With M2M, you start with some particle model of the desired galaxy, and then slowly alter the weights of the model particles in order to better represent the target system, while also letting the particles orbit in the galactic potential. While the traditional M2M algorithm runs on a ‘test particle’ system, where the gravitational potential is fixed and known, my algorithm PRIMAL runs on a live N-body model, where the gravity is calculated from the interaction of the particles themselves. So, because we change the particle masses, the potential also changes, and can theoretically be recovered. During my PhD I showed that PRIMAL can recover a simple galaxy model, from mock data constructed with a selection function based on the European Space Agency’s Gaia mission (Hunt & Kawata 2014), with the goal of applying PRIMAL to actual data from Gaia to create a new model of the Milky Way.
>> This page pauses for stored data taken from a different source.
Definition digitOf (radix : N) (c : ascii) : option N :=
  let n := N_of_ascii c in
  let d :=
    if ((48 <=? n) && (n <=? 57))%N then Some (n - 48)%N
    else if ((97 <=? n) && (n <=? 122))%N then Some (n - 87)%N
    else if ((65 <=? n) && (n <=? 90))%N then Some (n - 55)%N
    else None in
  match d with
  | Some v => if (v <? radix)%N then Some v else None
  | None => None
  end.

(** Reads the longest run of digits of the radix: the value accumulated, how
    many digits were read, and the rest of the text. *)
Fixpoint readDigits (radix : N) (s : string) (acc : N) (count : nat)
  : N * nat * string :=
  match s with
  | String c rest =>
      match digitOf radix c with
      | Some d => readDigits radix rest (acc * radix + d)%N (S count)
      | None => (acc, count, s)
      end
  | EmptyString => (acc, count, s)
  end.

Definition readSign (s : string) : bool * string :=
  match s with
  | String "-" rest => (true, rest)
  | String "+" rest => (false, rest)
  | _ => (false, s)
  end.

(** The exponent part [e], [E] with an optional sign and at least one digit;
    without digits there is no exponent part and the literal ends before it. *)
Definition readExponent (s : string) : Z :=
  match s with
  | String c rest =>
      if (Ascii.eqb c "e" || Ascii.eqb c "E")%bool then
        let (neg, digits) := readSign rest in
        let '(v, count, _) := readDigits 10 digits 0 0 in
        match count with
        | O => 0%Z
        | S _ => if neg then (- Z.of_N v)%Z else Z.of_N v
        end
      else 0%Z
  | EmptyString => 0%Z
  end.

(** The text after a decimal point, when the text begins with one. *)
Definition afterDot (s : string) : option string :=
  match s with
  | String c rest => if Ascii.eqb c "." then Some rest else None
  | EmptyString => None
  end.

(** [parseFloat] on text: leading white space is dropped and the longest
    prefix that is a decimal literal is read and rounded to a double;
    [NaN] when there is none. *)
Definition parseFloatText (input : string) : Number :=
  let (neg, body) := readSign (trimStart input) in
  if String.prefix "Infinity" body then Infinity neg
  else
    let '(whole, nWhole, afterWhole) := readDigits 10 body 0 0 in
    match afterDot afterWhole with
    | Some fraction =>
        let '(mant, nFrac, afterFrac) := readDigits 10 fraction whole 0 in
        match (nWhole + nFrac)%nat with
        | O => NaN
        | S _ => decimal neg mant (readExponent afterFrac - Z.of_nat nFrac)
        end
    | None =>
        match nWhole with
        | O => NaN
        | S _ => decimal neg whole (readExponent afterWhole)
        end
    end.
However, this previous galaxy model was relatively smooth, with only the galactic bar for non-axisymmetric structure. In reality the Milky Way has significant disequilibria features in both the positions and motions of the stars, some of which are likely owing to the interaction with satellite galaxies. So far it remains an open question how well PRIMAL (or M2M in general) can recover such features. As an initial test of this I am applying PRIMAL to a galaxy from the Auriga cosmological simulation, which formed through a series of mergers and is a more realistic target. The modeling is ongoing, and in the Figures here you can see the progress part way through the simulation. The left plot shows the time evolution of the density fit (upper panel), the kinematic fit in all three dimensions (2nd panel), the bar rotation speed (third panel) and the disc mass (lower panel). The right hand panel shows the radial profiles of the surface density (upper panel), the radial velocity dispersion (2nd panel), the vertical velocity dispersion (third panel) and the mean rotation velocity (lower panel), for the initial model (blue dotted line), the target data (black line) and the current state of the model (red dashed line). The model is now a considerably better fit to the target data than the initial model, but it is still converging and I won’t know how well we’ve done for another week or so.